Image Credit: Akmal Helmy, Shutterstock

15.  The First-Ever made Industrial Robot Was for Welding

The first industrial robot created was actually meant for welding. George Devol designed it in 1961. He called it the Unimate and it could be programmed to repeat certain movements with great precision so that it could perform welding tasks on cars, trucks, missiles, etc.

16. Welding Processes Are Used On All Kinds of Different Structures

Welding is one of the most important occupations in the world. It plays a key role in so many different industries. From your car to your house and everything in between, there are so many kinds of structures, which would not exist without welding.

Different kinds of welding processes were used to build different structures dating back in history as seen below:

First Modern Attack Ship

When welding became very popular, many people used it to build attack ships or warships. This occurred during World War I when the British Navy decided to create a new kind of attack ship called the HMS Lord Nelson using welding. It was the first modern attack ship created by welding, and it is still used today by many countries all over the world.

Huge Skyscrapers

Welding helped architects finally to start creating things that were much larger than anything ever built before. The first skyscraper was not actually Nikola Tesla’s Wardenclyffe Tower, but the Eiffel Tower built in 1889. The tower was used as a radio antenna, and it is still standing today.

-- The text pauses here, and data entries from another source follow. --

Lemma process_choices_ok l s : Forall choice_ok l -> forallb plain_choice l = true ->
  let '(l', m, s') := process_choices clock ic l s in
  (l' ≫= choice_calls_of, ss_checks s') = judged (l ≫= choice_calls_of) (ss_checks s) /\ ss_client s' = ss_client s /\
  Forall choice_ok l' /\ Forall flat l' /\ (m = false -> l' = l).
Proof.
  intros Hl. revert s. induction Hl as [|c l Hc Hl IH]; intros s Hp; [done|]. apply andb_prop in Hp as [Hpc Hp]. cbn [process_choices].
  pose proof (process_choice_ok c s Hc Hpc) as Hs. destruct (process_choice clock ic c s) as [[c' m] s1].
  destruct Hs as (E & Ecl & Hc' & Hf & Hm). cbn [fst snd] in *. specialize (IH s1 Hp).
  destruct (process_choices clock ic l s1) as [[l' m'] s2]. destruct IH as (E' & Ecl' & Hl' & Hf' & Hm').
  rewrite !bind_cons, judged_app, <- E. cbn [fst snd]. rewrite <- E'. split; [done|]. split; [congruence|].
  split; [by constructor|]. split; [by constructor|]. intros [-> ->]%orb_false_elim. by rewrite Hm, Hm'.
Qed.

Lemma empty_no_calls l : forallb choice_empty l = true -> l ≫= choice_calls_of = [].
Proof.
  intros H. rewrite forallb_forall in H. induction l as [|c l IH]; [done|]. rewrite bind_cons, IH by (intros; apply H; by right).
  rewrite no_id_calls; [done|]. assert (He := H c (or_introl eq_refl)). unfold choice_empty in He.
  destruct (kd_ToolCalls (kh_Delta c)); [constructor|done].
Qed.

Lemma process_openai_ok line s : openai_plain line = true ->
  event_ok DialectOpenAI line s (processOpenAIEvent clock ic line s).1 (processOpenAIEvent clock ic line s).2.
Proof.
  unfold openai_plain, processOpenAIEvent. destruct (extractSSEData line) as [data|] eqn:Ed.
  2:{ intros _. apply unchanged_ok. cbn. unfold openai_line_calls. by rewrite Ed. }
  destruct (data ==? string_bytes "[DONE]") eqn:Edone.
  { intros _. apply unchanged_ok. cbn. unfold openai_line_calls. by rewrite Ed, Edone. }
  apply bool_decide_eq_false in Edone. destruct (unmarshal chunk_type data) as [v|] eqn:Ev.
  2:{ intros Hp. apply unchanged_ok. cbn. by destruct (openai_line_calls line). }
  intros Hp. destruct (chunk_views line data v Ed Edone Ev) as (H1 & H2 & H3 & Ecalls). set (ch := chunk_of v) in *.
  destruct (is_empty (ku_Choices ch)) eqn:Ee.
  { apply unchanged_ok. cbn. rewrite Ecalls. by destruct (ku_Choices ch). }
  pose proof (process_choices_ok (ku_Choices ch) s H3 Hp) as Hc. destruct (process_choices clock ic (ku_Choices ch) s) as [[l m] s'].
  destruct Hc as (E & Ecl & Hok & Hflat & Hm). split; [done|]. cbn [fst snd line_calls]. rewrite Ecalls, <- E.
  destruct m; cbn [negb].
  - destruct (forallb choice_empty l) eqn:Eem; [by rewrite empty_no_calls|]. cbn [mbind list_bind line_calls].
    rewrite printed_chunk_calls by done. by rewrite app_nil_r.
  - cbn [mbind list_bind line_calls]. by rewrite Ecalls, app_nil_r, Hm.
Qed.

Lemma openai_line_ok line : openai_plain line = true -> line_ok DialectOpenAI line.
Proof.
  intros Hp p s Hw. cbn [stream_line]. pose proof (process_openai_ok line s Hp) as Hev. destruct (processOpenAIEvent clock ic line s) as [o s1].
  destruct Hev as (Hc & Ho). cbn [fst snd] in *. destruct o as [ls| |]; [rewrite <- Ho; cbn [fst snd]; split; [done|]; by apply written_ok|rewrite <- Ho|done].
  split_and!; [done|by apply nothing_came_out|done].
Qed.

(** *** The stream *)

Definition plain_line (dialect : Dialect) (line : list Z) : bool :=
  match dialect with DialectAnthropic => anthropic_plain line | DialectOpenAI => openai_plain line | DialectUnknown => true end.

Lemma unknown_line_ok line : line_ok DialectUnknown line.
Proof. intros p s Hw. cbn [stream_line]. split; [done|]. by apply (written_ok DialectUnknown [line]). Qed.

Lemma plain_line_ok dialect line : plain_line dialect line = true -> line_ok dialect line.
Proof. destruct dialect; [intros _; apply unknown_line_ok|apply anthropic_line_ok|apply openai_line_ok]. Qed.

(** C22. What a client reads of an intercepted stream whose lines are plain, as the upstream APIs send
    them: in Anthropic's dialect an object has one type and the start of a call an index; in OpenAI's
    the last chunk of a choice brings no calls, the calls of one chunk are all introduced (with an id
    and a name) or all continued, and contents are text.  Then the tool calls in the lines that reach
    the client are those of the lines read that are kept when each is looked up and decided in its
    turn, with the state of the analyzer and of the limits carried along; a blocked call leaves none
    behind.  The lines read end at one that is too long for the scanner; of these, a client that goes
    away, or a panic, cuts the calls short, and nothing else does.  Lines that are not plain can carry
    calls past the decision: see the examples at the end. *)
Theorem stream_keeps_unblocked dialect upstream k : forallb (plain_line dialect) (scan_lines upstream).1 = true ->
  let '(panicked, s) := Stream clock ic accepts dialect upstream k in
  let sent := ss_client s ≫= line_calls dialect in
  let kept := (judged ((scan_lines upstream).1 ≫= line_calls dialect) k).1 in
  sent `prefix_of` kept /\ (panicked = false -> ss_clientErr s = false -> sent = kept).
Proof.
  intros Hp. unfold Stream. generalize dependent (scan_lines upstream).1. intros lines Hp.
  destruct (stream_lines_ok dialect lines (mkPending None false) (NewSSEInterceptor k)) as (new & Hc & Hpre & Heq); [|done|].
  { apply Forall_forall. intros l Hl%list_elem_of_In. rewrite forallb_forall in Hp. by apply plain_line_ok, Hp. }
  destruct (stream_lines clock ic accepts dialect lines (mkPending None false) (NewSSEInterceptor k)) as [panicked s]. cbn [fst snd] in *.
  rewrite Hc. by split.
Qed.

(** *** One decision for streams and whole responses *)

Lemma Evaluate_decides p server name hash : Policy_Evaluate p server name hash <> no_decision.
Proof.
  unfold Policy_Evaluate, evaluateServerPolicy, evaluateAllowlist, evaluateDenylist, no_decision. repeat case_match; simplify_eq/=; congruence.
Qed.

(** C26. The two code paths decide alike.  For a call of a registered tool, the loop over a whole
    response and the interceptor of a stream look at the same entry, allow or block it alike, name the
    same cross-server rule and leave the same analyzer and limits behind; where they block, the
    reason of the event is the same. *)
Theorem paths_decide_alike name id input entry k : Lookup name (ic_registry ic) = Some entry ->
  let '(decision, reason, cross, k1) := decide_call clock ic entry (mkToolCall id name input) k in
  exists decision', lookupAndEvaluate clock ic name id k = (Some (entry, decision', cross), k1) /\
    pd_Allowed decision' = pd_Allowed decision /\ (pd_Allowed decision = false -> pd_Reason decision' = reason).
Proof.
  intros Hl. unfold decide_call, lookupAndEvaluate. rewrite Hl. cbn [tl_Name tl_ID].
  destruct (cross_check clock ic entry name id k) as [[block|] k1]; [by eexists|].
  destruct (limit_check clock entry k1) as [ok k2]. destruct ok; cbn [negb].
  2:{ rewrite (bool_decide_eq_false_2 (mkPolicyDecision false _ None = no_decision)) by done. cbn [fst snd]. by eexists. }
  rewrite (bool_decide_eq_true_2 (no_decision = no_decision)) by done.
  set (d0 := match ic_policy ic with Some p => Policy_Evaluate p (te_ServerID entry) name (te_ToolHash entry) | None => mkPolicyDecision true NoReason None end).
  assert (Hd : (if match ic_policy ic with Some p => Policy_Evaluate p (te_ServerID entry) name (te_ToolHash entry) | None => no_decision end ==? no_decision
                then mkPolicyDecision true NoReason None
                else match ic_policy ic with Some p => Policy_Evaluate p (te_ServerID entry) name (te_ToolHash entry) | None => no_decision end) = d0).
  { unfold d0. destruct (ic_policy ic) as [p|]; [|done]. pose proof (Evaluate_decides p (te_ServerID entry) name (te_ToolHash entry)) as Hne.
    by rewrite (bool_decide_eq_false_2 (Policy_Evaluate p (te_ServerID entry) name (te_ToolHash entry) = no_decision)). }
  assert (Halt : forall r : reason, exists d1, (if pd_Allowed d0 && (r !=? NoReason) then mkPolicyDecision (pd_Allowed d0) r (pd_Rule d0) else d0) = d1 /\
    pd_Allowed d1 = pd_Allowed d0 /\ (pd_Allowed d0 = false -> pd_Reason d1 = pd_Reason d0)).
  { intros r. eexists. split; [reflexivity|]. by destruct (pd_Allowed d0) eqn:Ea, (r !=? NoReason). }
  destruct (pin_changed ic entry name) as [[h oc]|]; [destruct (oc ==? "block"); [|destruct (oc ==? "alert")]|].
  { rewrite (bool_decide_eq_false_2 (mkPolicyDecision false _ None = no_decision)) by done. cbn [fst snd]. by eexists. }
  all: rewrite (bool_decide_eq_true_2 (no_decision = no_decision)) by done; rewrite Hd.
  all: match goal with |- context [(?r !=? NoReason)] => destruct (Halt r) as (d1 & -> & H1 & H2) | _ => idtac end.
  all: fold d0; destruct (pd_Allowed d0) eqn:Ea.
  all: cbn [negb andb]; eexists; (split; [reflexivity|]); cbn; rewrite Ea; (split; [done|]); intros; first [done|auto].
Qed.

In 1908, construction on the New York City Metropolitan Life Insurance Company tower began, and this is when welding really started becoming popular. It made skyscrapers possible because architects could now safely build structures that were much bigger and taller than anything that came before them.

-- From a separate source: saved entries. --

(** A content block after the rewriting. *)
Lemma block_out blocked b v : rwf b -> decode b anthropic_block (zero anthropic_block) = Some v ->
  exists v', decode (escaped (escaped (rewrite_block blocked b).1)) anthropic_block (zero anthropic_block) = Some v' /\
    (rewrite_block blocked b).2 = is_tool_use v' /\ is_tool_use v' = is_tool_use v && unblocked blocked (block_call v) /\
    (is_tool_use v' = true -> block_call v' = esc_call (block_call v)).
Proof.
  intros Hw Hv. assert (Ht : typed anthropic_block v) by (eapply decode_typed; [done| |done]; by apply zero_typed; vm_compute).
  assert (Hi : decode b block_info (zero block_info) = Some (narrow block_info v)).
  { rewrite <- (narrow_zero block_info anthropic_block) by (vm_compute; reflexivity).
    apply (decode_narrow b block_info anthropic_block (zero anthropic_block)); [done|vm_compute; reflexivity|by apply zero_typed; vm_compute|done]. }
  apply block_shape in Ht as (t & id & name & input & -> & Hn).
  assert (Hs : decode (escaped (escaped b)) anthropic_block (zero anthropic_block) = Some (block_value t id name ((fun x => escaped (escaped x)) <$> input))).
  { rewrite decode_escaped_zero by (by apply escaped_wf). rewrite decode_escaped_zero by done. rewrite Hv. by destruct input. }
  unfold rewrite_block. rewrite Hi. change (is_tool_use (narrow block_info (block_value t id name input))) with (t ==? "tool_use").
  change (vstr (field "name" (narrow block_info (block_value t id name input)))) with name.
  unfold unblocked. change (tl_Name (block_call (block_value t id name input))) with name.
  change (is_tool_use (block_value t id name input)) with (t ==? "tool_use").
  destruct ((t ==? "tool_use") && bool_decide (name ∈ blocked)) eqn:E.
  - apply andb_prop in E as [-> ->]. exists (block_value "text" "" "" None). split; [|done].
    assert (Hwf : rwf (text_block name)) by (by apply (text_block_fits 0)).
    cbn [fst]. rewrite decode_escaped_zero by (by apply escaped_wf). rewrite decode_escaped_zero by done. by rewrite decode_text_block.
  - eexists. split; [exact Hs|]. split; [done|]. split; [|done]. change (is_tool_use (block_value _ _ _ _)) with (t ==? "tool_use").
    destruct (t ==? "tool_use"); [|done]. cbn [andb] in E. by rewrite E.
Qed.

If you were to learn how to weld, the first thing you would probably want to build is a machine of some kind. Welding definitely played an important part in helping humans create machines used in factories all over the world.

One thing you might want to weld together after learning how is a car. That is because automakers use welding in their assembly lines to build cars and other vehicles all the time. Many of the components on cars, like spoilers and wheels, were built using welding too.

man welding a bus

Image Credit: Benjamin Wedemeyer, Unsplash

17. A Welder’s Salary Can Equal That of a Lawyer or a Doctor

Licensed welders can earn a very substantial salary, which is why it can be just as lucrative to choose this career path just like other kinds of professions such as medicine or law.

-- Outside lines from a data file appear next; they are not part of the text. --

Lemma dist_edit b c : one_edit b c -> forall a, dist a c <= dist a b + 1.
Proof.
  intros [l1 x l2|l1 x l2|l1 x y l2]; induction l1 as [|z l1 IH]; cbn [app]; try (apply dist_cong, IH); intros a;
    [apply dist_add|apply dist_drop|apply dist_replace].
Qed.

Lemma dist_refl a : dist a a = 0.
Proof. induction a as [|x a IH]; [done|]. rewrite dist_cons, Z.eqb_refl, IH. pose proof (dist_pos a (x :: a)). pose proof (dist_pos (x :: a) a). lia. Qed.

Lemma dist_edits n a b : edits n a b -> dist a b <= Z.of_nat n.
Proof.
  intros H. cut (forall c, dist c b <= dist c a + Z.of_nat n); [intros Hc; specialize (Hc a); rewrite dist_refl in Hc; lia|].
  induction H as [l|n a b c H1 H2 IH]; intros d; [lia|]. pose proof (dist_edit _ _ H1 d). specialize (IH d). lia.
Qed.

Lemma edits_app n m a b c : edits n a b -> edits m b c -> edits (n + m) a c.
Proof. induction 1 as [|n a b c' H1 H2 IH]; intros H; [done|]. cbn. econstructor; [exact H1|auto]. Qed.

Lemma one_edit_cons z a b : one_edit a b -> one_edit (z :: a) (z :: b).
Proof. intros [l1 x l2|l1 x l2|l1 x y l2]; [apply (edit_insert (z :: l1))|apply (edit_remove (z :: l1))|apply (edit_replace (z :: l1))]. Qed.

Lemma edits_cons z n a b : edits n a b -> edits n (z :: a) (z :: b).
Proof. induction 1 as [|n a b c H1 H2 IH]; [constructor|]. econstructor; [by apply one_edit_cons|done]. Qed.

Lemma edits_insert_all b : edits (length b) [] b.
Proof. induction b as [|y b IH]; [constructor|]. cbn [length]. econstructor; [apply (edit_insert [] y [])|]. by apply edits_cons. Qed.

Lemma edits_remove_all a : edits (length a) a [].
Proof. induction a as [|x a IH]; [constructor|]. cbn [length]. econstructor; [apply (edit_remove [] x a)|]. exact IH. Qed.

Lemma dist_achieved a b : edits (Z.to_nat (dist a b)) a b.
Proof.
  revert b. induction a as [|x a IH]; intros b; [cbn; rewrite Nat2Z.id; apply edits_insert_all|].
  induction b as [|y b IHb]; [rewrite dist_nil_r, Nat2Z.id; apply edits_remove_all|]. rewrite dist_cons.
  pose proof (dist_pos a (y :: b)). pose proof (dist_pos (x :: a) b). pose proof (dist_pos a b).
  destruct (Z.min_spec (Z.min (dist a (y :: b) + 1) (dist (x :: a) b + 1)) (dist a b + (if x =? y then 0 else 1))) as [[_ ->]|[_ ->]].
  - destruct (Z.min_spec (dist a (y :: b) + 1) (dist (x :: a) b + 1)) as [[_ ->]|[_ ->]].
    + replace (Z.to_nat (dist a (y :: b) + 1)) with (S (Z.to_nat (dist a (y :: b)))) by lia. econstructor; [apply (edit_remove [] x a)|apply IH].
    + replace (Z.to_nat (dist (x :: a) b + 1)) with (Z.to_nat (dist (x :: a) b) + 1)%nat by lia. eapply edits_app; [exact IHb|].
      econstructor; [apply (edit_insert [] y b)|constructor].
  - destruct (Z.eqb_spec x y) as [->|Hxy].
    + rewrite Z.add_0_r. by apply edits_cons.
    + replace (Z.to_nat (dist a b + 1)) with (S (Z.to_nat (dist a b))) by lia. econstructor; [apply (edit_replace [] x y a)|]. by apply edits_cons.
Qed.

Lemma one_edit_rev a b : one_edit a b -> one_edit (rev a) (rev b).
Proof.
  intros [l1 x l2|l1 x l2|l1 x y l2]; rewrite !rev_app_distr; cbn [rev]; rewrite <- !app_assoc; cbn [app];
    [apply edit_insert|apply edit_remove|apply edit_replace].
Qed.

Lemma edits_rev n a b : edits n a b -> edits n (rev a) (rev b).
Proof. induction 1 as [|n a b c H1 H2 IH]; [constructor|]. econstructor; [by apply one_edit_rev|done]. Qed.

(** [levenshtein] is the edit distance.  One text becomes the other by that many insertions,
    removals and replacements of single bytes, and by no fewer. *)
Theorem levenshtein_exact s t :
  0 <= levenshtein s t /\ edits (Z.to_nat (levenshtein s t)) (string_bytes s) (string_bytes t) /\
  forall n, edits n (string_bytes s) (string_bytes t) -> levenshtein s t <= Z.of_nat n.
Proof.
  rewrite levenshtein_dist. split_and!; [apply dist_pos| |].
  - rewrite <- (rev_involutive (string_bytes s)), <- (rev_involutive (string_bytes t)) at 2. apply edits_rev, dist_achieved.
  - intros n H. by apply dist_edits, edits_rev.
Qed.

Example levenshtein_examples : levenshtein "github" "githuh" = 1 /\ levenshtein "kitten" "sitting" = 3 /\ levenshtein "" "ab" = 2.
Proof. vm_compute. split_and!; reflexivity. Qed.

End NameDistance.
Export NameDistance.

(** ** Windows and the whole history *)
Module WindowHistory.
Section History.
Context {U : UnicodeCase}.
Variable cfg : CrossServerConfig.

(** What an analyzer would remember if it forgot nothing: the calls it recorded, the times of the
    calls it counted for bursts, and the tools taken over. *)
Record history : Type := mkHistory {
  hi_active : bool; hi_calls : list ToolCallRecord; hi_counted : gmap string (list Z); hi_shadows : gmap string shadowInfo
}.

Definition no_history : history := mkHistory false [] ∅ ∅.

Definition since (cutoff : Z) (r : ToolCallRecord) : bool := cutoff <=? tc_Timestamp r.

(** The last call of a window that a condition accepts. *)
Definition last_call (cutoff : Z) (accept : ToolCallRecord -> bool) (h : history) : option ToolCallRecord :=
  List.find accept (rev (List.filter (since cutoff) (hi_calls h))).

Definition calls_since (cutoff : Z) (serverID : string) (h : history) : Z :=
  Z.of_nat (length (List.filter (fun t => cutoff <=? t) (default [] (hi_counted h !! serverID)))).

(** The rules, each on the whole history. *)
Definition shadow_rule (tool : string) (h : history) : option CrossServerDecision :=
  if default false (cs_Shadow_Enabled cfg) then
    info ← hi_shadows h !! tool;
    Some (mkCrossDecision true "shadow_tool" (Shadowed tool (sh_Original info) (sh_New info)) "critical" [])
  else None.

Definition counts_bursts : bool := cs_Burst_Enabled cfg && (0 <? cs_Burst_MaxCalls cfg).

Definition burst_rule (server : string) (now : Z) (h : history) : option CrossServerDecision :=
  let n := calls_since (now - cs_Burst_Window cfg) server h + 1 in
  if counts_bursts && (cs_Burst_MaxCalls cfg <=? n) then Some (mkCrossDecision true "burst" (BurstExceeded server n (cs_Burst_Window cfg)) "high" []) else None.

Definition read_rule (server tool : string) (now : Z) (h : history) : option CrossServerDecision :=
  if cs_Read_Enabled cfg && (Classify tool ==? CategorySend) then
    r ← last_call (now - cs_Read_Window cfg) (allowed_read_elsewhere server) h;
    Some (mkCrossDecision true "read_then_send" (SendAfterRead server (tc_ServerID r) (now - tc_Timestamp r)) "critical" [r])
  else None.

Definition flow_rule (server tool request : string) (now : Z) (h : history) : option CrossServerDecision :=
  if cs_Flow_Enabled cfg && isSuspiciousCategory (Classify tool) then
    let same := default false (cs_Flow_SameTurnOnly cfg) in
    r ← last_call (now - cs_Flow_Window cfg)
          (fun r => allowed_read_elsewhere server r && negb (same && (tc_RequestID r !=? request))) h;
    Some (mkCrossDecision true "cross_server_flow" (CrossFlow (tc_ServerID r) server) "high" [r])
  else None.

(** A call: the first rule that fires, and the history with the call. *)
Definition history_check (now : Z) (server tool id request : string) (h : history) : option CrossServerDecision * history :=
  if negb (cs_Enabled cfg) then (None, h)
  else
    let shadow := shadow_rule tool h in
    if negb (hi_active h) then (shadow, h)
    else
      let dec := match shadow with Some d => Some d | None =>
                 match burst_rule server now h with Some d => Some d | None =>
                 match read_rule server tool now h with Some d => Some d | None => flow_rule server tool request now h end end end in
      let action := match dec with Some _ => "block" | None => "allow" end in
      let counted := match shadow with Some _ => false | None => counts_bursts end in
      (dec, mkHistory true (hi_calls h ++ [mkCall now server tool id request action (Classify tool)])
              (if counted then <[server := default [] (hi_counted h !! server) ++ [now]]> (hi_counted h) else hi_counted h) (hi_shadows h)).

(** What happens to an analyzer. *)
Inductive happening : Type :=
| Checked (now : Z) (server tool id request : string)
| Marked (server tool id request : string)
| Overwritten (tool old new : string)
| Cleared (tool : string)
| Activated.

Definition analyzer_step (e : happening) (a : SessionAnalyzer) : list (option CrossServerDecision) * SessionAnalyzer :=
  match e with
  | Checked now server tool id request => let '(d, _, a) := CheckAndRecord now server tool id request a in ([d], a)
  | Marked server tool id request => ([], MarkBlocked server tool id request a)
  | Overwritten tool old new => ([], NotifyOverwrite tool old new a)
  | Cleared tool => ([], ClearShadow tool a)
  | Activated => ([], Activate a)
  end.

Definition history_step (e : happening) (h : history) : list (option CrossServerDecision) * history :=
  match e with
  | Checked now server tool id request => let '(d, h) := history_check now server tool id request h in ([d], h)
  | Marked server tool id request =>
    ([], mkHistory (hi_active h) (rev (mark_first (same_call server tool id request) (rev (hi_calls h)))) (hi_counted h) (hi_shadows h))
  | Overwritten tool old new => ([], mkHistory (hi_active h) (hi_calls h) (hi_counted h) (<[tool := mkShadow old new]> (hi_shadows h)))
  | Cleared tool => ([], mkHistory (hi_active h) (hi_calls h) (hi_counted h) (delete tool (hi_shadows h)))
  | Activated => ([], mkHistory true (hi_calls h) (hi_counted h) (hi_shadows h))
  end.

It is not surprising that welding is involved in so many different areas. The technology has been around for hundreds of years and the methods have changed over time to work better, faster, and more efficiently.

Welding might have been invented a long time ago, but it still plays an important role in our society today judging from the surprising facts listed above.

Featured Image Credit: Pixabay

Cameron Dekker

Cameron grew up in Allentown, Pennsylvania, a once-proud steel town on the Lehigh River, where he got a taste of TIG welding in his high school shop class. He holds certificates for Certified WeldingEducator (CWE) and Certified Resistance Welding Technician (CRWT) from the American Welding Institute. His interests include scuba diving, sculpture, and kayaking.